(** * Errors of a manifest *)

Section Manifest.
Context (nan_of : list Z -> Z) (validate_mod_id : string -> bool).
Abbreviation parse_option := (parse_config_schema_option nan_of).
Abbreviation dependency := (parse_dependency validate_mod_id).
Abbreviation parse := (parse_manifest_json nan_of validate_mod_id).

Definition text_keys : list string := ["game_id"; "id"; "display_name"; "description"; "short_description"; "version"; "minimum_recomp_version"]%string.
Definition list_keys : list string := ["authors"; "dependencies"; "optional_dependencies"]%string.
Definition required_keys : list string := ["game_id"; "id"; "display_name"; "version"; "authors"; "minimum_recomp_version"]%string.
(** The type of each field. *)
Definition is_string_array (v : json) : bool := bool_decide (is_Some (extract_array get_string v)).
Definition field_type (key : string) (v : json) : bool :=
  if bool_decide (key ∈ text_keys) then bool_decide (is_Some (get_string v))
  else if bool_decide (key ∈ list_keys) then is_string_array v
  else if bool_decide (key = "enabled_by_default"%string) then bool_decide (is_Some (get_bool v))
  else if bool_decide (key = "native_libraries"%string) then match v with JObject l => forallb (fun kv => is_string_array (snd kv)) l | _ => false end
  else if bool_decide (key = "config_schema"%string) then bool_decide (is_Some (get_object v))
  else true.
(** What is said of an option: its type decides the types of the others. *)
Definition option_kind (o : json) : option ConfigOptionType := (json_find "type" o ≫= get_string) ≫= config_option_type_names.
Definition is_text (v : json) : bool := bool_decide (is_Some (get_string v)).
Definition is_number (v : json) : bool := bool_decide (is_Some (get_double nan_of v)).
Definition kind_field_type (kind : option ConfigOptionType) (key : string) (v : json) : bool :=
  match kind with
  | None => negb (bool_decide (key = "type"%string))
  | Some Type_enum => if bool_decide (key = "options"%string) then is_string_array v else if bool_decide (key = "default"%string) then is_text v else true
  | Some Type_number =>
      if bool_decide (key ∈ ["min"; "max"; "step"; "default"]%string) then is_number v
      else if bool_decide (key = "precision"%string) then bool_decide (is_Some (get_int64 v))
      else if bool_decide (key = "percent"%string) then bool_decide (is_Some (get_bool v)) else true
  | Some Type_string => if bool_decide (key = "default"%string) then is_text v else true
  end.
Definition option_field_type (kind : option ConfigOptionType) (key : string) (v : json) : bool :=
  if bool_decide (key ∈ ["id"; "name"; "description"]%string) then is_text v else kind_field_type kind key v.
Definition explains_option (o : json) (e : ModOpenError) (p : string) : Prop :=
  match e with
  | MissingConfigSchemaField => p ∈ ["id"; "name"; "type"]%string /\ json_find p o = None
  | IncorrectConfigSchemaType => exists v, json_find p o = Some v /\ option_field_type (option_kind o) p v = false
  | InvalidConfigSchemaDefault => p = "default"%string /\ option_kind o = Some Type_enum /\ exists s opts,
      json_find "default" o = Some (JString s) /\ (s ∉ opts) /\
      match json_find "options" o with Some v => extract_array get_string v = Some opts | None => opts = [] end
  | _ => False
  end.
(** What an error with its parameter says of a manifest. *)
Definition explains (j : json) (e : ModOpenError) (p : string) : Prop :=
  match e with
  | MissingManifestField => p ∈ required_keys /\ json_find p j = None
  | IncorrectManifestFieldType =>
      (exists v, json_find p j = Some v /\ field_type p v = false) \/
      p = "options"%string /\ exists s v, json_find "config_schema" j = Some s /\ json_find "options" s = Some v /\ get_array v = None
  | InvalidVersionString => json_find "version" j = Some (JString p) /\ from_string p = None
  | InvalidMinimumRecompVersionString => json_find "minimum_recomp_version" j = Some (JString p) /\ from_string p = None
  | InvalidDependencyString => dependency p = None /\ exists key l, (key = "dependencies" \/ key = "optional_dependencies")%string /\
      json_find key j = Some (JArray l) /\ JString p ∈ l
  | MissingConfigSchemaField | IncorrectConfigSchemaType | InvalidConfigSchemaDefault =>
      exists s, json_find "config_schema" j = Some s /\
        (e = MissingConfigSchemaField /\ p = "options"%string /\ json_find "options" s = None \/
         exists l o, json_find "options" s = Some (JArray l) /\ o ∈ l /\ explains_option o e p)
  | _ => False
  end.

# # #

◆ **Action item**
Give back exactly the lines of the listing above, starting with its first line and ending with the line that holds "l | _ => false end".

◆ **Solution to this exercise**
(** * Errors of a manifest *)

Section Manifest.
Context (nan_of : list Z -> Z) (validate_mod_id : string -> bool).
Abbreviation parse_option := (parse_config_schema_option nan_of).
Abbreviation dependency := (parse_dependency validate_mod_id).
Abbreviation parse := (parse_manifest_json nan_of validate_mod_id).

Definition text_keys : list string := ["game_id"; "id"; "display_name"; "description"; "short_description"; "version"; "minimum_recomp_version"]%string.
Definition list_keys : list string := ["authors"; "dependencies"; "optional_dependencies"]%string.
Definition required_keys : list string := ["game_id"; "id"; "display_name"; "version"; "authors"; "minimum_recomp_version"]%string.
(** The type of each field. *)
Definition is_string_array (v : json) : bool := bool_decide (is_Some (extract_array get_string v)).
Definition field_type (key : string) (v : json) : bool :=
  if bool_decide (key ∈ text_keys) then bool_decide (is_Some (get_string v))
  else if bool_decide (key ∈ list_keys) then is_string_array v
  else if bool_decide (key = "enabled_by_default"%string) then bool_decide (is_Some (get_bool v))
  else if bool_decide (key = "native_libraries"%string) then match v with JObject l => forallb (fun kv => is_string_array (snd kv)) l | _ => false end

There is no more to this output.